◆ YOUR TASK
All of the records must be repeated exactly.

◆ PROVIDED RECORDS
--------------------

Lemma ep_reach_request_state (self : EndpointServer Script) va :
  ep_reachable self → ep_reachable (state_of self (ep_handle_channel_request_received va self)).
Proof.
  intros Hr. destruct (ep_handle_channel_request_received va self) as [[s r]| |] eqn:E; [|done..].
  by eapply ep_reach_request.
Qed.

Lemma demo_ep_reachable accept : ep_reachable (demo_ep3 accept).
Proof.
  exact (ep_reach_state (demo_ep2 accept) 10 (ep_reach_request_state (demo_ep1 accept) true
    (ep_reach_state (demo_ep0 accept) 10 (ep_reach_new _ _ _ _)))).
Qed.

(** What a turn of the server reports, and what its stream has sent by then. *)
Definition ep_report (o : outcome (EndpointServer Script * result EPError (option (EndpointServerEvent Script)))) :
    option (V3OnionServiceId * AsciiString * bytes * bool) :=
  match o with
  | Done (s, Ok (Some (EP_HandshakeCompleted client channel st))) =>
      Some (client, channel, sc_sent st, has (ep_rpc s))
  | _ => None
  end.

Lemma endpoint_server_authenticates_witness :
  demo_client_id = ep_allowed_client_identity (demo_ep4 []) ∧
  ep_client_requested_channel_valid (demo_ep4 []) = true ∧ ep_rpc (demo_ep4 []) = None ∧
  ∃ server_cookie client_cookie sig key,
    ep_server_cookie (demo_ep4 []) = Some server_cookie ∧ length client_cookie = CLIENT_COOKIE_SIZE ∧
    from_service_id demo_client_id = Ok key ∧
    verify sig (build_client_proof GoslingEndpoint (mkAsciiString "chat") demo_client_id
                  (ep_server_identity (demo_ep4 [])) client_cookie server_cookie) key = true.
Proof.
  apply (endpoint_server_authenticates (demo_ep3 []) (demo_ep4 []) 10
    (EP_HandshakeCompleted demo_client_id (mkAsciiString "chat")
       (match ep_update 10 (demo_ep3 []) with
        | Done (_, Ok (Some (EP_HandshakeCompleted _ _ st))) => st | _ => script_of [] [] end))
    (demo_ep_reachable [])).
  by_eval.
Defined.

Section servers.
Context `{BL : BsonLaws} `{CL : CryptoLaws} {RW : Type} `{SL : StreamLaws RW}.

(** C21. The servers never panic and every turn of theirs ends: for every reachable identity
    or endpoint server whose session (if the endpoint server still has it) is in order,
    [update] returns for all sufficient fuel with the server's invariant kept, over any
    stream with finitely many bytes waiting whose writes make progress; the
    [unreachable!()] of [next_result] and of [clone] are unreachable. *)
Theorem servers_turn `{!FiniteStream (RW:=RW)} :
  (∀ b st st', b ≠ [] → rw_write b st ≠ (IoOk 0, st')) →
  (∀ self : IdentityServer RW, is_reachable self → is_session_ok self →
     ∃ n self' r, (∀ fuel, n ≤ fuel → is_update fuel self = Done (self', r)) ∧ is_inv self') ∧
  (∀ self : EndpointServer RW, ep_reachable self →
     match ep_rpc self with Some rpc => session_ok rpc ∧ buffer_home rpc | None => True end →
     ∃ n self' r, (∀ fuel, n ≤ fuel → ep_update fuel self = Done (self', r)) ∧ ep_inv self').
Proof. intros Hprog. split; intros self; [by apply identity_server_turns_ok|by apply endpoint_server_turns_ok]. Qed.
End servers.

Lemma servers_turn_witness :
  (∃ n self' r, (∀ fuel, n ≤ fuel → is_update fuel demo_is0 = Done (self', r)) ∧ is_inv self') ∧
  (∃ n self' r, (∀ fuel, n ≤ fuel → ep_update fuel (demo_ep0 []) = Done (self', r)) ∧ ep_inv self').
Proof.
  destruct (servers_turn script_progress) as [H1 H2]. split.
  - apply (H1 demo_is0 (is_reach_new _ _ _)). apply session_new_ok.
  - apply (H2 (demo_ep0 []) (ep_reach_new _ _ _ _)). apply session_new_ok.
Defined.

(** * Where a handshake can go wrong *)

(** An endpoint server may hand out its stream before its last answer is sent.  In a
    reachable state, over a stream that takes part of the answer and then blocks, the
    server reports [HandshakeCompleted], and the session that holds the rest of the
    answer is gone: the peer will never be given it.  Without the blocked write the same
    server sends the whole answer. *)
Lemma endpoint_server_drops_pending :
  let accept := [Some 1000; Some 1000; Some 9; None] in
  ep_reachable (demo_ep3 accept) ∧
  ∃ w rest, rest ≠ [] ∧
    ep_report (ep_update 10 (demo_ep3 accept)) = Some (demo_client_id, mkAsciiString "chat", w, false) ∧
    ep_report (ep_update 10 (demo_ep3 [])) = Some (demo_client_id, mkAsciiString "chat", w ++ rest, false).
Proof.
  intros accept. split; [apply demo_ep_reachable|].
  exists (take 229 demo_server_sent), (drop 229 demo_server_sent).
  split_and!; [discriminate|by_eval|by_eval].
Qed.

--------------------

◆ ANSWER FOR THE TASK
Lemma ep_reach_request_state (self : EndpointServer Script) va :
  ep_reachable self → ep_reachable (state_of self (ep_handle_channel_request_received va self)).
Proof.
  intros Hr. destruct (ep_handle_channel_request_received va self) as [[s r]| |] eqn:E; [|done..].
  by eapply ep_reach_request.
Qed.

Lemma demo_ep_reachable accept : ep_reachable (demo_ep3 accept).
Proof.
  exact (ep_reach_state (demo_ep2 accept) 10 (ep_reach_request_state (demo_ep1 accept) true
    (ep_reach_state (demo_ep0 accept) 10 (ep_reach_new _ _ _ _)))).
Qed.

(** What a turn of the server reports, and what its stream has sent by then. *)
Definition ep_report (o : outcome (EndpointServer Script * result EPError (option (EndpointServerEvent Script)))) :
    option (V3OnionServiceId * AsciiString * bytes * bool) :=
  match o with
  | Done (s, Ok (Some (EP_HandshakeCompleted client channel st))) =>
      Some (client, channel, sc_sent st, has (ep_rpc s))
  | _ => None
  end.

Lemma endpoint_server_authenticates_witness :
  demo_client_id = ep_allowed_client_identity (demo_ep4 []) ∧
  ep_client_requested_channel_valid (demo_ep4 []) = true ∧ ep_rpc (demo_ep4 []) = None ∧
  ∃ server_cookie client_cookie sig key,
    ep_server_cookie (demo_ep4 []) = Some server_cookie ∧ length client_cookie = CLIENT_COOKIE_SIZE ∧
    from_service_id demo_client_id = Ok key ∧
    verify sig (build_client_proof GoslingEndpoint (mkAsciiString "chat") demo_client_id
                  (ep_server_identity (demo_ep4 [])) client_cookie server_cookie) key = true.
Proof.
  apply (endpoint_server_authenticates (demo_ep3 []) (demo_ep4 []) 10
    (EP_HandshakeCompleted demo_client_id (mkAsciiString "chat")
       (match ep_update 10 (demo_ep3 []) with
        | Done (_, Ok (Some (EP_HandshakeCompleted _ _ st))) => st | _ => script_of [] [] end))
    (demo_ep_reachable [])).
  by_eval.
Defined.

Section servers.
Context `{BL : BsonLaws} `{CL : CryptoLaws} {RW : Type} `{SL : StreamLaws RW}.

(** C21. The servers never panic and every turn of theirs ends: for every reachable identity
    or endpoint server whose session (if the endpoint server still has it) is in order,
    [update] returns for all sufficient fuel with the server's invariant kept, over any
    stream with finitely many bytes waiting whose writes make progress; the
    [unreachable!()] of [next_result] and of [clone] are unreachable. *)
Theorem servers_turn `{!FiniteStream (RW:=RW)} :
  (∀ b st st', b ≠ [] → rw_write b st ≠ (IoOk 0, st')) →
  (∀ self : IdentityServer RW, is_reachable self → is_session_ok self →
     ∃ n self' r, (∀ fuel, n ≤ fuel → is_update fuel self = Done (self', r)) ∧ is_inv self') ∧
  (∀ self : EndpointServer RW, ep_reachable self →
     match ep_rpc self with Some rpc => session_ok rpc ∧ buffer_home rpc | None => True end →
     ∃ n self' r, (∀ fuel, n ≤ fuel → ep_update fuel self = Done (self', r)) ∧ ep_inv self').
Proof. intros Hprog. split; intros self; [by apply identity_server_turns_ok|by apply endpoint_server_turns_ok]. Qed.
End servers.

Lemma servers_turn_witness :
  (∃ n self' r, (∀ fuel, n ≤ fuel → is_update fuel demo_is0 = Done (self', r)) ∧ is_inv self') ∧
  (∃ n self' r, (∀ fuel, n ≤ fuel → ep_update fuel (demo_ep0 []) = Done (self', r)) ∧ ep_inv self').
Proof.
  destruct (servers_turn script_progress) as [H1 H2]. split.
  - apply (H1 demo_is0 (is_reach_new _ _ _)). apply session_new_ok.
  - apply (H2 (demo_ep0 []) (ep_reach_new _ _ _ _)). apply session_new_ok.
Defined.

(** * Where a handshake can go wrong *)

(** An endpoint server may hand out its stream before its last answer is sent.  In a
    reachable state, over a stream that takes part of the answer and then blocks, the
    server reports [HandshakeCompleted], and the session that holds the rest of the
    answer is gone: the peer will never be given it.  Without the blocked write the same
    server sends the whole answer. *)
Lemma endpoint_server_drops_pending :
  let accept := [Some 1000; Some 1000; Some 9; None] in
  ep_reachable (demo_ep3 accept) ∧
  ∃ w rest, rest ≠ [] ∧
    ep_report (ep_update 10 (demo_ep3 accept)) = Some (demo_client_id, mkAsciiString "chat", w, false) ∧
    ep_report (ep_update 10 (demo_ep3 [])) = Some (demo_client_id, mkAsciiString "chat", w ++ rest, false).
Proof.
  intros accept. split; [apply demo_ep_reachable|].
  exists (take 229 demo_server_sent), (drop 229 demo_server_sent).
  split_and!; [discriminate|by_eval|by_eval].
Qed.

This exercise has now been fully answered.